さて、物語は到ってシンプル。その日リヨンを去る予定の男・木島立夫とその日リヨンを訪れた相沢朋子(吉瀬美智子)がとある橋の上で出会います。女は不倫相手の商社マンを追って、全てを捨ててこの地にきたのでした。最初は険悪な空気だったものの、何とはなしに打ち解けていく2人。いつしか2人はお互いに惹かれ合っていたのです。物語の殆どは橋の上のシーン、全くといって良いほど絵変わりはしません。登場人物もたったの2人。しかもほぼ完全なセリフ劇だけに役者の力が非常に要求されます。
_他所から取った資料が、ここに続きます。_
Lemma transfer_type_known uv : match virtusb_hcd_get_transfer_type uv with
  | Ok ty => ur_pipetype uv ∈ map fst pipe_types /\
      (ty = VIRTUSB_TRANSFER_TYPE_CONTROL <-> (ur_pipetype uv, VIRTUSB_TRANSFER_TYPE_CONTROL) ∈ pipe_types)
  | Err r => r = - EINVAL /\ ur_pipetype uv ∉ map fst pipe_types
  end.
Proof.
  destruct (virtusb_hcd_get_transfer_type uv) as [ty|r] eqn:E.
  - pose proof (transfer_type_pipe uv ty E) as Hp. split; [by apply (list_elem_of_fmap_2 fst) in Hp | ].
    split; [by intros <- | ]. rewrite !list_elem_of_In in *. cbn in *. intuition congruence.
  - revert E. unfold virtusb_hcd_get_transfer_type. rewrite list_elem_of_In. cbn.
    destruct (_ =? PIPE_CONTROL) eqn:E0; [done | ]. destruct (_ =? PIPE_ISOCHRONOUS) eqn:E1; [done | ].
    destruct (_ =? PIPE_BULK) eqn:E2; [done | ]. destruct (_ =? PIPE_INTERRUPT) eqn:E3; [done | ].
    rewrite Z.eqb_neq in *. unfold PIPE_CONTROL, PIPE_ISOCHRONOUS, PIPE_BULK, PIPE_INTERRUPT in *.
    intros [= <-]. split; [done | ]. intuition congruence.
Qed.

Lemma if_decide_bool {A} (P : Prop) `{!Decision P} (b : bool) (x y : A) : (P <-> b = true) ->
  (if decide P then x else y) = if b then x else y.
Proof. intros H. destruct b; [rewrite decide_True | rewrite decide_False]; [done | by apply H | done | by intros ?%H]. Qed.
Lemma control_check uv ty :
  (ty = VIRTUSB_TRANSFER_TYPE_CONTROL <-> (ur_pipetype uv, VIRTUSB_TRANSFER_TYPE_CONTROL) ∈ pipe_types) ->
  (ur_pipetype uv, VIRTUSB_TRANSFER_TYPE_CONTROL) ∈ pipe_types /\ ur_setup_packet uv = None <->
  bool_decide (ty = VIRTUSB_TRANSFER_TYPE_CONTROL) && bool_decide (ur_setup_packet uv = None) = true.
Proof. intros <-. by rewrite andb_true_iff, !bool_decide_eq_true. Qed.
Lemma data_check uv :
  ur_pipein uv = false /\ 0 < ur_transfer_buffer_length uv /\ ur_transfer_buffer uv = None <->
  urb_out uv && bool_decide (ur_transfer_buffer uv = None) = true.
Proof.
  unfold urb_out, urb_direction. rewrite !andb_true_iff, !bool_decide_eq_true, Z.ltb_lt.
  split; [by intros (-> & ? & ?) | ]. intros [[Hd ?] ?]. by destruct (ur_pipein uv).
Qed.
Lemma enqueue_submit_error s uv v d ty block oom link :
  submit_error v (urb_transfer s uv d ty block) oom link =
    if decide (VIRTUSB_TRANSFER_DATA_MAX < ur_transfer_buffer_length uv) then - EMSGSIZE
    else if oom then - ENOMEM
    else if be_stopping (vh_backend v) then - ESHUTDOWN
    else if decide (d ∉ map bd_device (be_bindings (vh_backend v))) then - ENODEV
    else link.
Proof.
  rewrite submit_error_eq. rewrite (if_decide_bool (VIRTUSB_TRANSFER_DATA_MAX < _) _ _ _ (iff_sym (Z.ltb_lt _ _))).
  change (tr_requested_length (urb_transfer s uv d ty block)) with (ur_transfer_buffer_length uv).
  change (tr_device (urb_transfer s uv d ty block)) with d.
  destruct (_ <? _), oom, (be_stopping (vh_backend v)); try done. by repeat case_decide.
Qed.

(** The result of enqueueing, check by check. *)
Lemma enqueue_error_eq s h uhcd v uv env : enqueue_error s h uhcd v uv env =
  match urb_device s h uhcd uv with
  | None => - ENODEV
  | Some d =>
      if decide (ur_pipetype uv ∉ map fst pipe_types) then - EINVAL
      else if decide (ur_num_sgs uv <> 0 \/ ur_number_of_packets uv <> 0) then - EOPNOTSUPP
      else if decide ((ur_pipetype uv, VIRTUSB_TRANSFER_TYPE_CONTROL) ∈ pipe_types /\
                      ur_setup_packet uv = None) then - EINVAL
      else if decide (ur_pipein uv = false /\ 0 < ur_transfer_buffer_length uv /\
                      ur_transfer_buffer uv = None) then - EINVAL
      else if decide (en_transfer env = None \/
                      (0 < ur_transfer_buffer_length uv /\ en_buffer env = None)) then - ENOMEM
      else if decide (VIRTUSB_TRANSFER_DATA_MAX < ur_transfer_buffer_length uv) then - EMSGSIZE
      else if en_request_oom env then - ENOMEM
      else if be_stopping (vh_backend v) then - ESHUTDOWN
      else if decide (d ∉ map bd_device (be_bindings (vh_backend v))) then - ENODEV
      else en_link env
  end.
Proof.
  unfold enqueue_error, urb_check. destruct (urb_device s h uhcd uv) as [d|]; [ | done].
  pose proof (transfer_type_known uv) as Hty. destruct (virtusb_hcd_get_transfer_type uv) as [ty|r].
  2: { destruct Hty as [-> Hn]. by rewrite decide_True. }
  destruct Hty as [Hin Hctl]. rewrite (decide_False (P := _ ∉ _)) by (intros Hn; by apply Hn).
  destruct (decide (ur_num_sgs uv <> 0 \/ ur_number_of_packets uv <> 0)) as [Hs|Hs].
  { assert (negb (ur_num_sgs uv =? 0) || negb (ur_number_of_packets uv =? 0) = true) as -> by lia. done. }
  assert (negb (ur_num_sgs uv =? 0) || negb (ur_number_of_packets uv =? 0) = false) as -> by lia.
  rewrite (if_decide_bool _ _ (- EINVAL) _ (control_check uv ty Hctl)).
  rewrite (if_decide_bool _ _ (- EINVAL) _ (data_check uv)).
  destruct (bool_decide (ty = _) && _); [done | ]. destruct (urb_out uv && _); [done | ].
  unfold urb_memory. destruct (en_transfer env) as [t|]; [ | by rewrite decide_True by by left].
  destruct (0 <? ur_transfer_buffer_length uv) eqn:El; rewrite ?Z.ltb_lt, ?Z.ltb_ge in El.
  - destruct (en_buffer env) as [block|]; [ | by rewrite decide_True by by right].
    rewrite decide_False by by intros [|[]]. apply enqueue_submit_error.
  - rewrite decide_False by (intros [|[]]; [done | lia]). apply enqueue_submit_error.
Qed.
残念ながら眞木大輔はもちろん、吉瀬美智子も力不足の感は否めませんでした。特に眞木大輔の演技は…。両者ともにセリフ棒読みにしか聞こえません。これは監督の狙い?いずれにしてもそのセリフの奥にある心の動きが感じられないのです。今をときめくEXILEの一員を主演に据えればある程度の集客は見込めるでしょうが、それはEXILEのMAKIDAIのファンであって、彼を見せるために作品を作った訳ではないでしょうに。こういった芝居を要求するならばキャスティングのミスとしかいいようがありません。


もっとも、さすがに美男美女、しゃべらないで立っている分には雰囲気がありとても絵になります。これは個人的に吉瀬美智子ファンとしては嬉しいところ。さて、絵変わりがしないと書きましたが、少しでも絵に変化をつけたいからなのか、この作品、2ショットはほぼハンディで撮られています。これが画面が揺れる揺れる!確かにハンディにすればリアルな目線になりますが、これはいくらなんでもやり過ぎ。演出だといって逃げるにしても限度があります。人によっては酔うでしょう。そもそも食事のシーンをハンディで撮る意味がわかりません。


似たようなカットで超ロングショットが何回か出てきますが、こちらが揺れるのは仕方ありません。ただ、何のための超ロングショットなのかが解らないのです。周りにスタッフを置かず、本当の恋人同士のように演じて欲しいということなのでしょうか?唯一ハマッたかなと感じたのは見せ場の濃厚なキスシーン。映像的には遠いのに、聞こえてくる唇を吸い合う艶めかしい音だけははっきり聞こえます。日本人同士のキスシーンとしては、こんなにリアルな感覚が伝わってくるものも珍しいでしょう。このあたりはピンク映画を多く撮っている監督だけにお手の物なのかもしれませんね。


(ここからネタバレ含む。)
ラストシーン、結局2人は上手く行かないのですが、確かに男が女の部屋を見上げ、彼女が直ぐに顔を出さない時点で結局この恋は上手く行かない考えることもありえるかもしれません。がしかし、流れとしてはあまりに唐突過ぎます。また2度男に裏切られることになった女の哀しみは解らなくもないですが、こちらもまたあまりに短絡的なラスト。何かもう時間が無いから急いで終わりにしたような感じさえします。橋の上のシーンで全体の80%近くを占める位なら、ラストの描写をもっと丁寧にする方に時間を割いて欲しかったと思います。
個人的おススメ度2.0
今日の一言:同じタイトルの写真集にするならいいかも。